__Required action__: Copy out each line of the material that includes the word "mkShape".

__Input data__:
Definition print_line (m : mem) (i : Z) : option (Z * float * float * float) :=
    match load m (ptr_add (dptr A) i), load m (ptr_add (dptr B) i),
          load m (ptr_add (dptr C) i) with
    | Some a, Some b, Some c => Some (i, a, b, c)
    | _, _, _ => None
    end.

Definition main : outcome (list (option (Z * float * float * float))) :=
    match assign A (times (EVec B) (F maximum_Map (EVec C) (EVec B))) main_store with
    | (m, Ok _) => Ok (map (print_line m) (upto n))
    | (_, AssertFail msg) => AssertFail msg
    | (_, Invalid) => Invalid
    | (_, Undefined) => Undefined
    end.

(** the vector held by [v] in the store [m] *)
Definition contents (m : mem) (v : Vec) : option (list float) :=
    read_array m (dptr v) (Z.to_nat (len v)).

(** The buffer of [v] holds at least [k] cells. *)
Definition holds (m : mem) (v : Vec) (k : Z) : Prop :=
    forall i, 0 <= i < k -> load m (ptr_add (dptr v) i) <> None.

(** Writing cell [i] of [dst] never changes a cell of [a] that a later
      iteration reads: the buffers are different blocks, or [a] starts at or
      after [dst] (which includes [a] being [dst] itself), or [a]'s first
      [len dst] cells end before [dst] starts. *)
Definition no_forward_overlap (dst a : Vec) : Prop :=
    pblock (dptr a) = pblock (dptr dst) ->
    pofs (dptr dst) <= pofs (dptr a) \/
    pofs (dptr a) + len dst <= pofs (dptr dst).

(** An operand [a] is compatible with the destination. *)
Definition compatible (m : mem) (dst a : Vec) : Prop :=
    holds m a (len dst) /\ no_forward_overlap dst a.

(** the vectors an expression refers to *)
Fixpoint operands (e : Exp) : list Vec :=
  match e with
  | EVec v => [v]
  | BinaryMapExp _ lhs rhs => operands lhs ++ operands rhs
  end.

End ExpTemplate.

(* ================================================================== *)
(** ** mshadow/expr_engine-inl.h *)

Module ExprEngine.

(** *** Shapes, devices, tensors (declared in tensor.h) *)

(** [index_t], the unsigned 32-bit index type; [index_wrap] is the
    wrap-around of its arithmetic. *)
Definition index_t : Type := Z.
Definition index_wrap (z : Z) : index_t := z mod 2 ^ 32.

(** A device type: what the engine reads of it is its capability mask. *)
Record Device : Type := mkDevice { kDevMask : Z }.

(** [Shape<dim>]: the extents, axis 0 being the lowest (fastest varying)
    one, and the pitch [stride_] of the lowest axis.  [dim] is the length
    of the list. *)
Record Shape : Type := mkShape { shape_ : list index_t; stride_ : index_t }.

(** [s[i]] (reading past the last axis is undefined in the source; the
    model reads 0 there) *)
Definition Shape_get (s : Shape) (i : nat) : index_t := nth i (shape_ s) 0.

Fixpoint list_set (l : list index_t) (i : nat) (v : index_t) : list index_t :=
  match l, i with
  | [], _ => []
  | _ :: l', O => v :: l'
  | a :: l', S i' => a :: list_set l' i' v
  end.

(** [s[i] = v] *)
Definition Shape_set (s : Shape) (i : nat) (v : index_t) : Shape :=
  mkShape (list_set (shape_ s) i v) (stride_ s).

(** [std::swap(s[0], s[1])] *)
Definition Shape_swap01 (s : Shape) : Shape :=
  match shape_ s with
  | a :: b :: rest => mkShape (b :: a :: rest) (stride_ s)
  | _ => s
  end.

Fixpoint list_eqb (l1 l2 : list index_t) : bool :=
  match l1, l2 with
  | [], [] => true
  | a :: l1', b :: l2' => Z.eqb a b && list_eqb l1' l2'
  | _, _ => false
  end.

(** Modelled from the spec: [Shape::operator==] of tensor.h is not among the
    sources; "shapes must match exactly, axis by axis". *)
Definition Shape_eqb (s1 s2 : Shape) : bool := list_eqb (shape_ s1) (shape_ s2).

(** number of rows and of columns of a matrix shape: a row is a run of
    [shape[0]] consecutive cells, and there are [shape[1]] of them *)
Definition rows (s : Shape) : index_t := Shape_get s 1.
Definition cols (s : Shape) : index_t := Shape_get s 0.

(** [Tensor<Device,dim>]: the device, the buffer and the shape *)
Record Tensor : Type := mkTensor { device : Device; dptr : ptr; shape : Shape }.

Definition rank (t : Tensor) : Z := Z.of_nat (List.length (shape_ (shape t))).

(** *** What a default-constructed [Shape<dim>] holds

    [Shape<dim> shape;] leaves the extents and the stride indeterminate.
    The values found there are a parameter of the model. *)
Record Indeterminate : Type :=
  mkIndeterminate { junk_extent : nat -> index_t; junk_stride : index_t }.

Definition Shape_default (J : Indeterminate) (dim : nat) : Shape :=
  mkShape (map (junk_extent J) (seq 0 dim)) (junk_stride J).

(** Modelled from the spec: [Shape2] of tensor.h is not among the sources.
    [Shape2(s1, s0)] is the rank-2 shape with [s1] rows and [s0] columns,
    so that [GetShape] below gives the effective shape "accounting for
    transpose flags", as the extents passed to gemm in [DotEngine] do. *)
Definition Shape2 (J : Indeterminate) (s1 s0 : index_t) : Shape :=
  Shape_set (Shape_set (Shape_default J 2) 0 s0) 1 s1.

(** Modelled from the spec: [FlatTo2D] of tensor.h is not among the
    sources; the "trailing dimensions collapsed to an effective 2-D"
    shape: the lowest extent and the pitch are kept, the others are
    multiplied. *)
Definition Shape_FlatTo2D (s : Shape) : Shape :=
  mkShape [Shape_get s 0; index_wrap (fold_right Z.mul 1 (tl (shape_ s)))]
          (stride_ s).
Definition FlatTo2D (t : Tensor) : Tensor :=
  mkTensor (device t) (dptr t) (Shape_FlatTo2D (shape t)).

(** *** Expressions (declared in expression.h) *)

(** The plan of the subtype of a [MakeTensorExp] is defined by the
    extension that introduces the subtype; the engine uses its [Eval]. *)
Definition SubTypeEval : Type := mem -> index_t -> index_t -> option float.

(** Expressions of kind mapper or container, the ones [MakePlan] and
    [ShapeCheck] are defined on.  An operator type [OP] is represented by
    its static [Map]. *)
Inductive Exp : Type :=
| ScalarExp (scalar_ : float)
| TensorExp (t : Tensor)
| TransposeExp (exp : Exp)
| MakeTensorExp (shape_ : Shape) (real_self : SubTypeEval)
| UnaryMapExp (OP : float -> float) (src_ : Exp)
| BinaryMapExp (OP : float -> float -> float) (lhs_ rhs_ : Exp).

(** [DotExp<Tensor<Device,ldim>, Tensor<Device,rdim>, ltrans, rtrans>] *)
Record DotExp : Type :=
  mkDotExp { dot_lhs_ : Tensor; dot_rhs_ : Tensor;
             dot_ltrans : bool; dot_rtrans : bool; dot_scale_ : float }.

(** an expression with its kind, as [ExpEngine::Eval] receives it *)
Inductive AnyExp : Type :=
| MapperOrContainer (e : Exp)
| Complex (e : DotExp).

(** *** Plans *)

Inductive Plan : Type :=
| PlanTensor (dptr_ : ptr) (stride_ : index_t)
| PlanTensor1 (dptr_ : ptr)
| PlanScalar (scalar_ : float)
| PlanBinaryMapExp (OP : float -> float -> float) (lhs_ rhs_ : Plan)
| PlanUnaryMapExp (OP : float -> float) (src_ : Plan)
| PlanSubType (eval : SubTypeEval)
| PlanMakeTensorExp (src_ : Plan)
| PlanTransposeExp (src_ : Plan).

__Answer for the task__:
Record Shape : Type := mkShape { shape_ : list index_t; stride_ : index_t }.
  mkShape (list_set (shape_ s) i v) (stride_ s).
  | a :: b :: rest => mkShape (b :: a :: rest) (stride_ s)
  mkShape (map (junk_extent J) (seq 0 dim)) (junk_stride J).
  mkShape [Shape_get s 0; index_wrap (fold_right Z.mul 1 (tl (shape_ s)))]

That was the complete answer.